Excerpts from a dataset:

Lemma settled_outcome p h s data (w w1 w2 : World St) (r : result unit run_error) :
  target p h (final_file s) -> ~ target p h (staged_file s) ->
  settled p h s data w w1 r -> kept p h s w1 w2 ->
  download_outcome p h data w w2 r.
Proof.
  intros Htgt Hnt [_ Hc] Hk.
  assert (Hall : forall q, target p h q -> files (w_local w2) !! q = files (w_local w1) !! q)
    by (intros q Hq; apply Hk; [done |]; by intros ->).
  destruct Hc as [[Hw He] | [[uid [m Hd]] Hw]].
  - left. split; [done |]. intros q Hq. rewrite Hall by done. apply Hw; [done |]. by intros ->.
  - right. exists (final_file s). split; [done |]. split.
    + exists uid, m. by rewrite Hall.
    + intros q Hq Hne. rewrite Hall by done. apply Hw; [done | done |]. by intros ->.
Qed.

(** A successful begin of a download leaves a partial to go on with. *)
Lemma begin_holds size e pol c p h data offset w w' r :
  let resume := if 0 <? offset then Some offset else None in
  0 <= offset <= Z.of_nat (length data) -> ready p h data offset (w_local w) ->
  local (begin_staged_write h size resume e pol c) w = (w', r) ->
  (forall q, target p h q -> files (w_local w') !! q = files (w_local w) !! q)
  /\ forall rc, r = Ok rc -> local_receipt_handle rc = h /\ local_receipt_next_offset rc = offset
       /\ exists s, target p h (final_file s) /\ stages p h (final_file s) (staged_file s)
            /\ holds s h data offset w'.
Proof.
  intros resume Hoff [Hb Hready] Hr. apply mut_map_err_inv in Hr as (r0 & Hr & ->).
  unfold on_local, zoom in Hr.
  destruct (begin_staged_write _ _ _ _ _ _ (w_local w)) as [o2 r1] eqn:Hbeg. injection Hr as <- <-.
  destruct (begin_cases _ _ _ _ _ _ _ _ _ _ Hb Hbeg) as [[Hd He] | (final & sf & Hst & Hf & Hok)].
  { apply disk_eq in Hd as (Hf & _). simpl. split; [intros q _; by rewrite Hf | by destruct r1]. }
  destruct (Hready _ _ Hst) as [Hnt Hres]. simpl. split.
  { intros q Hq. apply Hf. by intros ->. }
  intros rc Hrc. destruct r1 as [rc' |]; [| done]. injection Hrc as ->.
  destruct Hok as (Hh & Hn & Hs & _ & uid & cont & m & Hcont & Hlen & Hprev). simpl in *.
  split; [done |]. assert (default 0 resume = offset) as Hdef.
  { subst resume. destruct (0 <? offset) eqn:H0; simpl; bool_facts; lia. }
  split; [congruence |].
  exists {| staged_file := sf; final_file := final; staged_conflict_policy := pol |}. split; [exact (proj1 Hst) |].
  split; [exact Hst |].
  split; [exact Hs |]. split; [done |]. exists uid, m. simpl. rewrite Hcont. do 2 f_equal.
  subst resume. destruct (0 <? offset) eqn:H0; simpl in *; bool_facts.
  - destruct Hprev as [-> | [_ Hprev]]; [simpl in Hlen; lia |]. by apply (Hres uid cont m).
  - replace offset with 0 by lia. by destruct Hprev as [-> | [? _]].
Qed.

Lemma ready_undisturbed p h data offset o o' :
  undisturbed p h o o' -> ready p h data offset o -> ready p h data offset o'.
Proof.
  intros (Hb & _ & Hf & _) [Hr1 Hr2]. split; [congruence |]. intros final sf Hst.
  destruct (Hr2 _ _ Hst) as [Hn Hc]. split; [done |]. intros uid c m. rewrite Hf by eauto. apply Hc.
Qed.
(** A step of the task, through the queue: it is written or the store failed
    and nothing changed. *)
Lemma mutate_step tid c t t' (q q' : TransferQueue St) r :
  queue_ok q -> queue_tasks q !! tid = Some t -> step c t t' -> updated_at_unix_ms t <= call_time c ->
  revision t < u64_max -> mutate tid (call c) q = (q', r) ->
  queue_ok q' /\
  ((exists e, r = Err (Store e) /\ queue_tasks q' = queue_tasks q)
   \/ (r = Ok Changed /\ queue_tasks q' = <[tid := t']> (queue_tasks q))).
Proof.
  intros Hok Ht Hstep Htime Hrev Hm.
  pose proof (step_call _ _ _ Hstep Htime) as Hcall.
  split; [by eapply mutate_cases in Hm as [? _]; [| | intros x; apply call_id] |].
  pose proof (step_frame _ _ _ Hstep) as Hframe. destruct_and! Hframe.
  pose proof (ok_revisions q Hok _ _ Ht) as Hpos. simpl in Hpos.
  unfold mutate, bind, lift in Hm. rewrite Ht in Hm. simpl in Hm. rewrite Hcall in Hm. simpl in Hm.
  unfold when in Hm. destruct (revision t' =? revision t) eqn:Heq; simpl in Hm; [exfalso; bool_facts; width |].
  unfold on_store, zoom, mut_map_err, modify, ret in Hm.
  destruct (compare_and_swap (revision t) t' (queue_store q)) as [s1 [[] | e]] eqn:Hsw; simpl in Hm;
    injection Hm as <- <-; [by right | left; eauto].
Qed.

Lemma mutate_run_step tid c t t' (w w' : World St) r :
  queue_ok (w_queue w) -> task tid (w_queue w) = Some t -> step c t t' ->
  updated_at_unix_ms t <= call_time c -> revision t < u64_max ->
  mutate_run tid (call c) w = (w', r) ->
  queue_ok (w_queue w') /\
  ((exists e, r = Err (Exec_Queue (Store e)) /\ queue_tasks (w_queue w') = queue_tasks (w_queue w))
   \/ (r = Ok Changed /\ task tid (w_queue w') = Some t')).
Proof.
  intros Hok Ht Hstep Htime Hrev Hr. unfold mutate_run in Hr.
  apply mut_map_err_inv in Hr as (r0 & Hr & ->). unfold on_queue, zoom in Hr.
  destruct (mutate tid (call c) (w_queue w)) as [q1 r1] eqn:Hm. injection Hr as <- <-.
  destruct (mutate_step _ _ _ _ _ _ _ Hok Ht Hstep Htime Hrev Hm) as [Hok' [[e [-> He]] | [-> He]]]; simpl.
  - split; [done |]. left. by exists e.
  - split; [done |]. right. split; [done |]. unfold task. rewrite He. apply lookup_insert_eq.
Qed.

(** The state a failed run is recorded in. *)
Definition recorded (failure : RemoteError) (now : Z) (t : TransferTask) : TransferState :=
  if eqb (TransferState_kind (state t)) K_Cancelling then Cancelled (Some (checkpoint t now)) now
  else if eqb (err_kind failure) EK_Conflict
  then Conflict {| conflict_reason := err_reason failure; conflict_checkpoint := Some (checkpoint t now) |}
  else if RemoteError_is_retryable failure && (completed_attempts t <? max_attempts (retry_policy t))
  then RetryScheduled (sat_i64 (now + backoff_ms (retry_policy t) (completed_attempts t)))
         (TransferFailure_from failure)
  else Failed (TransferFailure_from failure).

Definition records (tid : TransferId) (s : TransferState) (w' : World St) (r : result unit ExecutorError)
  : Prop :=
  queue_ok (w_queue w') /\
  match r with
  | Ok _ => exists t', task tid (w_queue w') = Some t' /\ state t' = s
  | Err e => exists se, e = Exec_Queue (Store se)
  end.

Lemma step_records tid c t t' (w w' : World St) r :
  queue_ok (w_queue w) -> task tid (w_queue w) = Some t -> step c t t' ->
  updated_at_unix_ms t <= call_time c -> revision t < u64_max ->
  (mutate_run tid (call c) ;;; ret tt) w = (w', r) -> records tid (state t') w' r.
Proof.
  intros Hok Ht Hstep Htime Hrev Hr. unfold bind in Hr.
  destruct (mutate_run tid (call c) w) as [w1 r1] eqn:Hm.
  destruct (mutate_run_step _ _ _ _ _ _ _ Hok Ht Hstep Htime Hrev Hm) as [Hok' [(e & -> & _) | [-> Ht']]];
    injection Hr as <- <-; split; eauto.
Qed.

(** A retryable failure is scheduled again while attempts are left. *)
Lemma retry_records tid f now t (w w' : World St) r :
  queue_ok (w_queue w) -> task tid (w_queue w) = Some t -> state t = Failed f ->
  TransferFailure_is_retryable f = true -> updated_at_unix_ms t <= now -> revision t < u64_max ->
  ignore_exhausted (mutate_run tid (schedule_retry now)) w = (w', r) ->
  records tid (if completed_attempts t <? max_attempts (retry_policy t)
               then RetryScheduled (sat_i64 (now + backoff_ms (retry_policy t) (completed_attempts t))) f
               else Failed f) w' r.
Proof.
  intros Hok Ht Hs Hf Htime Hrev Hr. unfold ignore_exhausted in Hr.
  destruct (mutate_run tid (schedule_retry now) w) as [w1 r1] eqn:Hm.
  destruct (completed_attempts t <? max_attempts (retry_policy t)) eqn:Hleft; bool_facts.
  - change (schedule_retry now) with (call (Call_schedule_retry now)) in Hm.
    destruct (mutate_run_step _ _ _ _ _ _ _ Hok Ht (step_schedule_retry _ _ _ Hs Hf Hleft) Htime Hrev Hm)
      as [Hok' [(e & -> & _) | [-> Ht']]];
      injection Hr as <- <-; split; try done; [by exists e | by eexists].
  - assert (Herr : schedule_retry now t = (t, Err RetryExhausted)).
    { unfold schedule_retry, bind, check_time, lift, gets, ret. rewrite (proj2 (Z.ltb_ge _ _) Htime), Hs, Hf.
      simpl. by rewrite (proj2 (Z.leb_le _ _) Hleft). }
    unfold mutate_run, mut_map_err, on_queue, zoom, mutate, bind, lift in Hm. unfold task in Ht.
    rewrite Ht in Hm. simpl in Hm. rewrite Herr in Hm. injection Hm as <- <-. injection Hr as <- <-.
    split; [done |]. exists t. by rewrite <- Hs.
Qed.

(** the end of a failed run is recorded: for the run's own task, unless the
    failure is a cancellation nobody asked the task for, [persist_failure] moves
    the task to a cancelled, conflict, retry or failed state as the failure and
    the attempts left say; the only error is a failing store. *)
Theorem failed_run_is_recorded tid token failure t (w w' : World St) r :
  let now := w_unix w (tick (w_local w)) in
  queue_ok (w_queue w) -> task tid (w_queue w) = Some t -> is_active (state t) = true ->
  token = token_of t -> updated_at_unix_ms t <= now -> revision t + 1 < u64_max ->
  (err_kind failure = EK_Cancelled -> state t = Cancelling) ->
  persist_failure tid token failure w = (w', r) ->
  queue_ok (w_queue w') /\
  match r with
  | Ok _ => exists t', task tid (w_queue w') = Some t' /\ state t' = recorded failure now t
              /\ is_active (state t') = false
  | Err e => exists se, e = Exec_Queue (Store se)
  end.
Proof.
  intros now Hok Ht Hact -> Htime Hrev Hcancel Hr. unfold persist_failure in Hr.
  unfold bind at 1 in Hr. set (w1 := put_local (advance_tick (w_local w)) w) in Hr.
  change (unix_time_ms w) with ((w1, Ok now) : World St * result Z ExecutorError) in Hr.
  cbv beta iota in Hr. unfold bind at 1, lift at 1 in Hr. change (w_queue w1) with (w_queue w) in Hr.
  rewrite Ht in Hr. cbn [ok_or] in Hr.
  change (w_queue w) with (w_queue w1) in Hok, Ht.
  assert (Hrec : records tid (recorded failure now t) w' r);
    [| destruct Hrec as [? Hrec]; split; [done |]; destruct r; [| done];
       destruct Hrec as (t' & ? & Hs); exists t'; split_and!; [done | done |];
       rewrite Hs; unfold recorded; by repeat case_match ].
  unfold recorded. destruct (eqb (TransferState_kind (state t)) K_Cancelling) eqn:Hk; cbn [orb] in Hr.
  - assert (state t = Cancelling) as Hs by (apply eqb_eq in Hk; by destruct (state t)).
    assert (step (Call_confirm_cancelled (token_of t) (Some (checkpoint t now)) now) t
              (finish (Cancelled (Some (checkpoint t now)) now) now t)) as Hstep
      by (apply step_confirm_cancelled; [done | simpl; lia]).
    exact (step_records _ _ _ _ _ _ _ Hok Ht Hstep Htime ltac:(lia) Hr).
  - assert (is_running_or_pausing (state t) = true) as Hrun
      by (destruct (state t); try discriminate Hact; try done; by vm_compute in Hk).
    destruct (eqb (err_kind failure) EK_Cancelled) eqn:Hc.
    { apply eqb_eq in Hc. rewrite (Hcancel Hc) in Hk. by vm_compute in Hk. }
    destruct (eqb (err_kind failure) EK_Conflict) eqn:Hconf.
    + set (cf := {| conflict_reason := err_reason failure; conflict_checkpoint := Some (checkpoint t now) |}) in *.
      assert (step (Call_enter_conflict (token_of t) cf now) t (finish (Conflict cf) now t)) as Hstep
        by (apply step_enter_conflict; [done | simpl; lia]).
      exact (step_records _ _ _ _ _ _ _ Hok Ht Hstep Htime ltac:(lia) Hr).
    + set (f := TransferFailure_from failure) in *. unfold bind at 1 in Hr.
      destruct (mutate_run tid (fail (token_of t) f now) w1) as [w2 r2] eqn:Hm.
      change (fail (token_of t) f now) with (call (Call_fail (token_of t) f now)) in Hm.
      destruct (mutate_run_step _ _ _ _ _ _ _ Hok Ht (step_fail _ f now Hrun) Htime ltac:(lia) Hm)
        as [Hok2 [(e & -> & _) | [-> Ht2]]];
        [injection Hr as <- <-; split; [done | by exists e] |].
      destruct (RemoteError_is_retryable failure) eqn:Hret; cbn [andb].
      * apply (retry_records tid f now (finish (Failed f) now t)) in Hr;
          [exact Hr | done | exact Ht2 | done | done | simpl; lia |].
        simpl. width.
      * injection Hr as <- <-. split; [done |]. by eexists.
Qed.

(** a run that reports a cancellation nobody asked the task for strands it:
    [persist_failure] refuses to record it, and the task stays running with no
    run behind it. *)
Theorem unasked_cancellation_strands_task tid failure t (w : World St) :
  task tid (w_queue w) = Some t -> is_running_or_pausing (state t) = true ->
  updated_at_unix_ms t <= w_unix w (tick (w_local w)) -> err_kind failure = EK_Cancelled ->
  let '(w', r) := persist_failure tid (token_of t) failure w in
  r = Err (Exec_Queue (Mutation (InvalidState "confirm_cancelled" (TransferState_kind (state t)))))
  /\ w_queue w' = w_queue w.
Proof.
  intros Ht Hrun Htime Hk. unfold persist_failure. unfold bind at 1.
  set (now := w_unix w (tick (w_local w))) in *. set (w1 := put_local (advance_tick (w_local w)) w).
  change (unix_time_ms w) with ((w1, Ok now) : World St * result Z ExecutorError).
  cbv beta iota. unfold bind at 1, lift at 1. change (w_queue w1) with (w_queue w). rewrite Ht.
  cbn [ok_or]. rewrite Hk, eqb_refl, orb_true_r.
  assert (confirm_cancelled (token_of t) (Some (checkpoint t now)) now t
          = (t, Err (InvalidState "confirm_cancelled" (TransferState_kind (state t))))) as Hc.
  { unfold confirm_cancelled, check_token, check_time, require_state, invalid_state, bind, lift, gets, throw.
    simpl. rewrite !Z.eqb_refl, (proj2 (Z.ltb_ge _ _) Htime). simpl.
    revert Hrun. destruct (state t) eqn:Hs; simpl; try discriminate; by rewrite Hs. }
  unfold bind at 1, mutate_run, mut_map_err, on_queue, zoom, mutate, bind, lift.
  change (w_queue w1) with (w_queue w). unfold task in Ht. rewrite Ht. simpl. rewrite Hc. by destruct w, (w_queue).
Qed.

(** ** Public mutations *)

Context {J : Type} {codec : TaskCodec J}.
(** What recovery leaves of the tables. *)
Definition recovered_tables (at_ : ClockSample) (keys : string * string) (n : Z) (t t' : UsageTables) : Prop :=
  ledger t' = ledger (with_intervals (recovered_at at_ <$> focus_intervals t) t)
  /\ (n = 0 -> coverage_gaps t' = coverage_gaps t)
  /\ (0 < n -> existsb open_gap (coverage_gaps t) = true ->
        coverage_gaps t' = count_recovered n <$> coverage_gaps t)
  /\ (0 < n -> existsb open_gap (coverage_gaps t) = false ->
        exists g, coverage_gaps t' = coverage_gaps t ++ [g] /\ open_gap g = true
          /\ gap_reason g = "crash_recovery"%string /\ gap_recovered_interval_count g = n
          /\ Some (gap_started_wall_utc_ms g)
             = min_of (last_checkpoint_wall_utc_ms <$> open_intervals (focus_intervals t))
          /\ (gap_start_daily_key g, gap_start_weekly_key g) = keys).

Lemma count_recovered_open n l : existsb open_gap (count_recovered n <$> l) = existsb open_gap l.
Proof.
  induction l as [| g l IH]; [done |]. rewrite fmap_cons. cbn [existsb]. rewrite IH. f_equal.
  unfold count_recovered. by destruct (open_gap g) eqn:Ho.
Qed.

Lemma count_recovered_none n l : existsb open_gap l = false -> count_recovered n <$> l = l.
Proof.
  induction l as [| g l IH]; [done |]. rewrite fmap_cons. cbn [existsb]. intros Ho. bool_facts.
  unfold count_recovered at 1. destruct (open_gap g); [done |]. f_equal. by apply IH.
Qed.

Lemma recover_cases at_ s s' r :
  recover_open_intervals at_ s = (s', r) ->
  (exists e, r = Err e /\ tables s' = tables s)
  \/ exists keys, let n := Z.of_nat (length (open_intervals (focus_intervals (tables s)))) in
     r = Ok n /\ recovered_tables at_ keys n (tables s) (tables s').
Proof.
  unfold recover_open_intervals. intros H'.
  apply transaction_cases in H' as [(e & -> & ->) | (n & s1 & s2 & -> & Ht & H' & Ht')]; [left; eauto |].
  right. apply bind_ok in H' as (s3 & earliest & H1 & H'). apply execute_cases in H1 as [[[=] _] | (x & [= <-] & H1)].
  injection H1 as H1 He. apply bind_ok in H' as (s4 & n' & H2 & H').
  apply execute_cases in H2 as [[[=] _] | (x & [= <-] & H2)]. injection H2 as H2 Hn.
  apply bind_ok in H' as (s5 & [] & H3 & H'). apply ret_ok in H' as [-> ->]. rewrite Ht', <- Ht.
  rewrite <- H1 in Hn, H2. rewrite <- Hn in *. clear Hn. cbv zeta.
  fold (recovered_at at_) in H2.
  set (n := Z.of_nat _) in *. unfold when in H3. destruct (0 <? n) eqn:Hpos; bool_facts.
  2:{ apply ret_ok in H3 as [<- _]. exists (EmptyString, EmptyString). split; [done |].
      rewrite <- H2. split_and!; [done | done | lia | lia]. }
  apply bind_ok in H3 as (s6 & keys & H4 & H3). apply lift_ok in H4 as [-> _].
  apply bind_ok in H3 as (s7 & [] & H5 & H3). apply execute_cases in H5 as [[[=] _] | (x & [= <-] & H5)].
  injection H5 as H5. exists keys. split; [done |].
  assert (coverage_gaps (tables s4) = coverage_gaps (tables s1)) as Hg by (by rewrite <- H2).
  apply execute_cases in H3 as [[[=] _] | (x & [= <-] & H3)]. rewrite <- H5 in H3. simpl in H3.
  rewrite count_recovered_open, Hg in H3. destruct (existsb open_gap (coverage_gaps (tables s1))) eqn:Ho;
    injection H3 as H3; rewrite <- H3, <- H2; (split; [done |]); (split; [lia |]); simpl.
  - split; [done | by rewrite Ho].
  - split; [by rewrite Ho |]. intros _ _. eexists. rewrite count_recovered_none by done.
    split_and!; try done; simpl; [| by destruct keys].
    destruct (open_intervals (focus_intervals (tables s1))) as [| x l] eqn:Hl; [simpl in n; lia |].
    by rewrite <- He.
Qed.

(** recovery after a crash is all or nothing, and exact. On an error the
    tables are as they were. Otherwise it answers how many intervals were open
    and leaves none open; it changes no recorded time; it ends each interval it
    closes at its last checkpoint and leaves every other one alone; and if there
    was one, an open gap has them counted: the one that was open already, or a
    new one that begins no later than any of their checkpoints. *)
Theorem recovery_is_exact at_ s s' r :
  recover_open_intervals at_ s = (s', r) ->
  (exists e, r = Err e /\ tables s' = tables s)
  \/ exists n, r = Ok n /\ n = Z.of_nat (length (open_intervals (focus_intervals (tables s))))
     /\ any_open (focus_intervals (tables s')) = false
     /\ (books (tables s) -> books (tables s'))
     /\ (forall app, charged app 0 (tables s) (tables s'))
     /\ (forall id row, focus_intervals (tables s) !! id = Some row ->
           exists row', focus_intervals (tables s') !! id = Some row'
             /\ if is_open row
                then row_state row' = Interval_Recovered
                     /\ ended_monotonic_ns row' = Some (last_checkpoint_monotonic_ns row)
                     /\ ended_wall_utc_ms row' = Some (last_checkpoint_wall_utc_ms row)
                else row' = row)
     /\ (0 < n ->
           (exists g, g ∈ coverage_gaps (tables s) /\ open_gap g = true
              /\ count_recovered n g ∈ coverage_gaps (tables s'))
           \/ exists g, g ∈ coverage_gaps (tables s') /\ open_gap g = true
                /\ gap_recovered_interval_count g = n
                /\ forall id row, focus_intervals (tables s) !! id = Some row -> is_open row = true ->
                     gap_started_wall_utc_ms g <= last_checkpoint_wall_utc_ms row).
Proof.
  intros H'. destruct (recover_cases _ _ _ _ H') as [He | (keys & -> & Hl & Hz & Hopen & Hnew)]; [by left | right].
  eexists. split; [done |]. split; [done |]. pose proof (ledger_intervals _ _ Hl) as Hi. simpl in Hi.
  split_and!.
  - destruct (any_open _) eqn:Ho; [| done]. apply any_open_iff in Ho as (id & row & Hid & Ho).
    rewrite Hi, lookup_fmap in Hid. apply fmap_Some in Hid as (r0 & _ & ->). by rewrite recovered_closed in Ho.
  - intros Hb. eapply ledger_books; [exact Hl |]. by apply books_fmap; [apply recovered_ended_as |].
  - intros app. apply (charged_trans app 0 0 _ (with_intervals (recovered_at at_ <$> focus_intervals (tables s)) (tables s)));
      [apply charged_fmap, recovered_ended_as | by apply charged_nothing].
  - intros id row Hrow. exists (recovered_at at_ row). rewrite Hi, lookup_fmap, Hrow. split; [done |].
    unfold recovered_at. by destruct (is_open row).
  - intros Hn. destruct (existsb open_gap (coverage_gaps (tables s))) eqn:Ho.
    + left. pose proof Ho as (g & Hin & Hg)%existsb_exists. apply list_elem_of_In in Hin.
      exists g. split_and!; [done | done |]. rewrite (Hopen Hn eq_refl). by apply list_elem_of_fmap_2.
    + right. destruct (Hnew Hn eq_refl) as (g & Hg & Hog & _ & Hc & Hs & _). exists g. split_and!; [| done | done |].
      * rewrite Hg. apply elem_of_app. right. by apply list_elem_of_singleton.
      * intros id row Hrow Horow. eapply min_of_least; [by symmetry |].
        apply list_elem_of_fmap_2, open_intervals_in. eauto.
Qed.
End Recovery.

(** ** Retention *)

Lemma cutoff_days_ok now days s s' c :
  cutoff_days now days s = (s', Ok c) -> s' = s /\ c = now - days * DAY_MS.
Proof.
  unfold cutoff_days. intros H. apply lift_ok in H as [-> H]. split; [done |].
  apply result_bind_ok in H as (age & Ha & H).
  destruct (checked_i64 (days * DAY_MS)) as [a |] eqn:H1; [| done]. simplify_eq/=.
  apply checked_i64_some in H1 as [-> _].
  destruct (checked_i64 _) as [c' |] eqn:H2; [| done]. simplify_eq/=.
  by apply checked_i64_some in H2 as [-> _].
Qed.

Exercise brief:
Of all the entries above, repeat only the lines from the line that has "Definition recovered_tables (at_" to the line that has "coverage_gaps t' = count_recovered", both lines included, exactly.

Written answer:
Definition recovered_tables (at_ : ClockSample) (keys : string * string) (n : Z) (t t' : UsageTables) : Prop :=
  ledger t' = ledger (with_intervals (recovered_at at_ <$> focus_intervals t) t)
  /\ (n = 0 -> coverage_gaps t' = coverage_gaps t)
  /\ (0 < n -> existsb open_gap (coverage_gaps t) = true ->
        coverage_gaps t' = count_recovered n <$> coverage_gaps t)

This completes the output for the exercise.